--- Record excerpts Enclosed Below ---
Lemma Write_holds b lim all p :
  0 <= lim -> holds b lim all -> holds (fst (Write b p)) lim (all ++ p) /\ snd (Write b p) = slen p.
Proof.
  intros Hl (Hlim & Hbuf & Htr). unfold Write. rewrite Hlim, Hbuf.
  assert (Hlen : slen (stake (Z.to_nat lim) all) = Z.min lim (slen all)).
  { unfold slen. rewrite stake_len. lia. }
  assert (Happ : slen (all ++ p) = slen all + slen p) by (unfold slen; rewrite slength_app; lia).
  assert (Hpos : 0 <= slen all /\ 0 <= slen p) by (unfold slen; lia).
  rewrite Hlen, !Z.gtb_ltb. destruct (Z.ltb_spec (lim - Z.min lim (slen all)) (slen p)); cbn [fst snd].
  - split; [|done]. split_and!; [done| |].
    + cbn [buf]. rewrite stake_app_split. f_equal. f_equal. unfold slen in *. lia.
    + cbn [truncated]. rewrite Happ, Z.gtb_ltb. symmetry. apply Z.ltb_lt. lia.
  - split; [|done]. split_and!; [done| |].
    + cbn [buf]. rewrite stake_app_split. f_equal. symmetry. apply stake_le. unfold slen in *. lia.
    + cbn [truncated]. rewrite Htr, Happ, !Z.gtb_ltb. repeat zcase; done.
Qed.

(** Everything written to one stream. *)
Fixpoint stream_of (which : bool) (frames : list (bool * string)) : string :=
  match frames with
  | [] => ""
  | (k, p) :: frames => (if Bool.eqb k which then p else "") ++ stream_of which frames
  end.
--- End of Enclosed Record excerpts ---
--- Record excerpts Enclosed Below ---
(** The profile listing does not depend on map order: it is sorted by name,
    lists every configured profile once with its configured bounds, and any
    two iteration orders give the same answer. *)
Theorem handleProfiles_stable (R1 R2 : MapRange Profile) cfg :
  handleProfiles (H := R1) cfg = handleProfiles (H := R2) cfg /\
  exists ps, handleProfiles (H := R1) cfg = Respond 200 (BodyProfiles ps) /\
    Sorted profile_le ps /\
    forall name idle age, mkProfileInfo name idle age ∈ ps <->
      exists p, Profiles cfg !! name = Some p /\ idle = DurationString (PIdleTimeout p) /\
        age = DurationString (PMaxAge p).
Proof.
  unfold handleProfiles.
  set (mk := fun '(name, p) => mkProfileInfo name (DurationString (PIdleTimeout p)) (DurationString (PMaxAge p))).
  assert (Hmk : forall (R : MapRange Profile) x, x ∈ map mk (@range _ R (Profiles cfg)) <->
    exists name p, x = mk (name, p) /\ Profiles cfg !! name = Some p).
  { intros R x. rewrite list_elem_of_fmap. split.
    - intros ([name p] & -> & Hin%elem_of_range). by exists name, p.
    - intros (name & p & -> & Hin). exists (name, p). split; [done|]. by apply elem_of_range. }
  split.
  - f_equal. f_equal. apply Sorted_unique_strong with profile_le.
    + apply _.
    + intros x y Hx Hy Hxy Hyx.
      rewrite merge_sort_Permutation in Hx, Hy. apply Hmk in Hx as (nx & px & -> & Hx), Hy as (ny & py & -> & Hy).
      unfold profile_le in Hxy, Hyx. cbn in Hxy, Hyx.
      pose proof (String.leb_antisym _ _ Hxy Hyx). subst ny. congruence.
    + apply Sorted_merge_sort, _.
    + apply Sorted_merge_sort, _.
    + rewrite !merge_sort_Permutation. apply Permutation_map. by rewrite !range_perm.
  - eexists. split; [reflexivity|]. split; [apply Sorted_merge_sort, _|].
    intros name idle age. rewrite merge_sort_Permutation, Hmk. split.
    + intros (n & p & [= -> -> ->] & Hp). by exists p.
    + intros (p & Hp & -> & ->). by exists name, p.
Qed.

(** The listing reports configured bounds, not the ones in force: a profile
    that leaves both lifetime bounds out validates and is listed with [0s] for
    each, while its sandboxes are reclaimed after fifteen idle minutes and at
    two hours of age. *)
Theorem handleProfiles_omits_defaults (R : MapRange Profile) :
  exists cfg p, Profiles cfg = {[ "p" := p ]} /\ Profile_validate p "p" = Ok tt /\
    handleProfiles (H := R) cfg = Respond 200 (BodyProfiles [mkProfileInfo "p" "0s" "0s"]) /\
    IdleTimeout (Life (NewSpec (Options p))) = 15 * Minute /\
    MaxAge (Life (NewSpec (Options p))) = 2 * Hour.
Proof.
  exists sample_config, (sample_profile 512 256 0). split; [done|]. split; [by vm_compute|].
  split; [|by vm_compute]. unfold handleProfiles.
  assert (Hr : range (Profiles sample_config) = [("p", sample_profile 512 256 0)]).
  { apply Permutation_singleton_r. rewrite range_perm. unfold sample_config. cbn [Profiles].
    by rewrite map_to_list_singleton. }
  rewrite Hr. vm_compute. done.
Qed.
--- End of Enclosed Record excerpts ---
--- Record excerpts Enclosed Below ---
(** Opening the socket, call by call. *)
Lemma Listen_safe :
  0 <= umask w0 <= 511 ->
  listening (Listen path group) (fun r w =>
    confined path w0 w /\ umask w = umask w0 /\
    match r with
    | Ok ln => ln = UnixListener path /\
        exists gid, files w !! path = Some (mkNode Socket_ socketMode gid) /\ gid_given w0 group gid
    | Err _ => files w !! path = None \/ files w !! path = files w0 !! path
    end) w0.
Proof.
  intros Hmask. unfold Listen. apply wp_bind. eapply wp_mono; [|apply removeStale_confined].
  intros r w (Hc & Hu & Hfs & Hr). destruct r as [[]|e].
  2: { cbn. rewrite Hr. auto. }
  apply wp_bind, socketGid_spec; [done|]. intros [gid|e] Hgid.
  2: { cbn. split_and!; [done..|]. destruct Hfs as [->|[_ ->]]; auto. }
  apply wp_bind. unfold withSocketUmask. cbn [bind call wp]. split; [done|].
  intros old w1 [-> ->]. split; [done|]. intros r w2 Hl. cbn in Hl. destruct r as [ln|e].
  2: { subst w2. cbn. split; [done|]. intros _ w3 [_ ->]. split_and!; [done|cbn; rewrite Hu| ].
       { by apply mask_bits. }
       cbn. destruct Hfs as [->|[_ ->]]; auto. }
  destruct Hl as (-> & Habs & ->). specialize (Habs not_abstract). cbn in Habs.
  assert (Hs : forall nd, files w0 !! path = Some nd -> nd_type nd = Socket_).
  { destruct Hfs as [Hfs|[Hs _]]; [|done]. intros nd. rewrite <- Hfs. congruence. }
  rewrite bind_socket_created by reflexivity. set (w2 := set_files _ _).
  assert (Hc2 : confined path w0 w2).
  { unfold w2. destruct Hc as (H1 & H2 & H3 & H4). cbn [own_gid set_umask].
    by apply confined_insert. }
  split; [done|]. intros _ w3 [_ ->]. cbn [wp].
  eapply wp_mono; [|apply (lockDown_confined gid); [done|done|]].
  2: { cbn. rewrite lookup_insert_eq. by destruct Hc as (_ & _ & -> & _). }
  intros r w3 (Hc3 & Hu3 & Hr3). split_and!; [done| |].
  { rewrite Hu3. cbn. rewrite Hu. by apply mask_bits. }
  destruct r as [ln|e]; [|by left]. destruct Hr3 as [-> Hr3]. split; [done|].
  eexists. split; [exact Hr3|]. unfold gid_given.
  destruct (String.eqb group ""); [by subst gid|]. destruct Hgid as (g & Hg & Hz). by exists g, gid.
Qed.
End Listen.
--- End of Enclosed Record excerpts ---
▶ [Action item] Among the entries above, copy exactly only the lines starting with the one containing "Lemma Write_holds b" and going through the one containing "assert (Happ : slen", both ends included.

▶ [Solution for this exercise]
Lemma Write_holds b lim all p :
  0 <= lim -> holds b lim all -> holds (fst (Write b p)) lim (all ++ p) /\ snd (Write b p) = slen p.
Proof.
  intros Hl (Hlim & Hbuf & Htr). unfold Write. rewrite Hlim, Hbuf.
  assert (Hlen : slen (stake (Z.to_nat lim) all) = Z.min lim (slen all)).
  { unfold slen. rewrite stake_len. lia. }
  assert (Happ : slen (all ++ p) = slen all + slen p) by (unfold slen; rewrite slength_app; lia).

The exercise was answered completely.